Data dari pemeriksaan kesehatan gratis menunjukkan bahwa obesitas sentral adalah salah satu keadaan paling umum yang memicu terjadinya penyakit jantung dan stroke. Hal ini menyebabkan beban biaya BPJS Kesehatan meningkat, di mana 70 persen dari total penggunaan dana sebesar Rp 174,90 triliun dialokasikan untuk perawatan penyakit jantung.
Kenaikan angka ini tidak terlepas dari perubahan gaya hidup dan pola makan masyarakat yang kini lebih cenderung memilih makanan olahan dan cepat saji, seperti yang telah terjadi sebelumnya di Amerika Serikat dan Eropa. Menurut dr. Nadia, makanan siap saji biasanya memiliki kandungan garam, gula, dan lemak yang jauh melebihi batas aman.
“Tren ini terjadi di banyak negara, AS, Eropa itu sudah mengalami transisi pola konsumsi yang kita tahu banyak sekali mengkonsumsi makanan siap saji yang kemudian kalau dilihat dari sisi kalori garam, gula, lemak, (GGL) sebagian besar melebihi daripada yang seharusnya,” jelas dr. Nadia dalam sebuah webinar yang membahas pemasaran makanan tidak sehat, Kamis (10/7/2025).
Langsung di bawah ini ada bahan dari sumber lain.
Lemma star_loop_ext (body : string -> captures -> cont -> option state) :
  (forall s c k1 k2, ext_eq k1 k2 -> body s c k1 = body s c k2) ->
  forall k1 k2, ext_eq k1 k2 ->
  forall fuel s c, star_loop body k1 fuel s c = star_loop body k2 fuel s c.
Proof.
  intros Hbody k1 k2 Hk fuel.
  induction fuel as [|fuel IH]; intros s c; simpl; [apply Hk|].
  rewrite (Hbody s c _
             (fun s1 c1 =>
                if (String.length s1 <? String.length s)%nat
                then star_loop body k2 fuel s1 c1 else None)).
  - rewrite Hk. reflexivity.
  - intros s1 c1. destruct (String.length s1 <? String.length s)%nat; [apply IH | reflexivity].
Qed.

Lemma m_ext ic r : forall s c k1 k2, ext_eq k1 k2 -> m ic r s c k1 = m ic r s c k2.
Proof.
  induction r as [| x | neg atoms | r1 IH1 r2 IH2 | r1 IH1 | r1 IH1 | n r1 IH1 | n];
    intros s c k1 k2 Hk; simpl.
  - apply Hk.
  - destruct s as [|a s]; [reflexivity|]. destruct (char_eq ic a x); [apply Hk | reflexivity].
  - destruct s as [|a s]; [reflexivity|].
    destruct (class_match ic neg atoms a); [apply Hk | reflexivity].
  - apply IH1. intros s1 c1. apply IH2, Hk.
  - rewrite (IH1 s c _
               (fun s1 c1 => if (String.length s1 <? String.length s)%nat
                             then k2 s1 c1 else None)).
    + rewrite Hk. reflexivity.
    + intros s1 c1. rewrite Hk. reflexivity.
  - apply star_loop_ext; assumption.
  - apply IH1. intros s1 c1. apply Hk.
  - destruct (get_capture n c); [|apply Hk].
    destruct (strip_prefix_ci ic s0 s); [apply Hk | reflexivity].
Qed.

(** *** Every result of the matcher is a match of the pattern *)

Lemma star_loop_sound ic r :
  (forall s c k x, m ic r s c k = Some x ->
     exists s' c', matches ic r s c s' c' /\ k s' c' = Some x) ->
  forall k fuel s c x,
    star_loop (m ic r) k fuel s c = Some x ->
    exists s' c', matches ic (Star r) s c s' c' /\ k s' c' = Some x.
Proof.
  intros Hbody k fuel.
  induction fuel as [|fuel IH]; intros s c x H; simpl in H.
  - exists s, c. split; [constructor | assumption].
  - destruct (m ic r s c _) as [y|] eqn:E.
    + injection H as ->.
      apply Hbody in E. destruct E as (s1 & c1 & Hm & Hk).
      destruct (Nat.ltb_spec (String.length s1) (String.length s)); [|discriminate].
      apply IH in Hk. destruct Hk as (s2 & c2 & Hs & Hk).
      exists s2, c2. split; [|assumption].
      eapply M_Star_more; eassumption.
    + exists s, c. split; [constructor | assumption].
Qed.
Kondisi ini semakin memburuk di kalangan keluarga dengan penghasilan menengah ke bawah, yang lebih banyak mengonsumsi makanan instan dan siap saji dibandingkan keluarga dari kelompok ekonomi atas. Penyebab utamanya adalah kemudahan akses dan harga yang lebih terjangkau.
Selain itu, kemudahan untuk memesan makanan secara online juga turut meningkatkan konsumsi makanan olahan dan cepat saji.
“Sehingga ini mendorong konsumsi pangan siap saji dan pangan olahan itu lebih banyak lagi,” tegasnya.
Berikut adalah data mengenai tren konsumsi pangan yang berisiko tinggi terhadap garam, gula, dan lemak:
1. Makanan manis
Masyarakat mulai menyukai makanan manis dengan peningkatan sebesar 6,5 persen. Pada tahun 2018, angka ini adalah 59,8 persen, kemudian naik menjadi 66,3 persen di tahun 2023 berdasarkan data survei kesehatan Indonesia 2023.
2. Minuman manis
Konsumsi minuman manis juga meningkat meskipun tidak signifikan, yaitu sebesar 3,8 persen dibandingkan tahun 2018, menjadi 52,5 persen.
3. Makanan berlemak tinggi kolesterol jahat (gorengan)
Tren mengonsumsi makanan berlemak seperti gorengan juga naik sebesar 4,5 persen, menjadi 62,7 persen di tahun 2023.
4. Makanan dengan bumbu penyedap
Banyak masyarakat yang mengonsumsi makanan yang diberi penyedap setiap hari. Ini meningkat 0,8 persen dari 22 persen menjadi 26,2 persen.
5. Mi instan, makanan instan
Dari semua jenis makanan di atas, mi instan dan makanan instan menjadi favorit masyarakat. Sekitar 94 persen masyarakat telah terbiasa mengonsumsi mi instan dan makanan instan pada tahun 2023.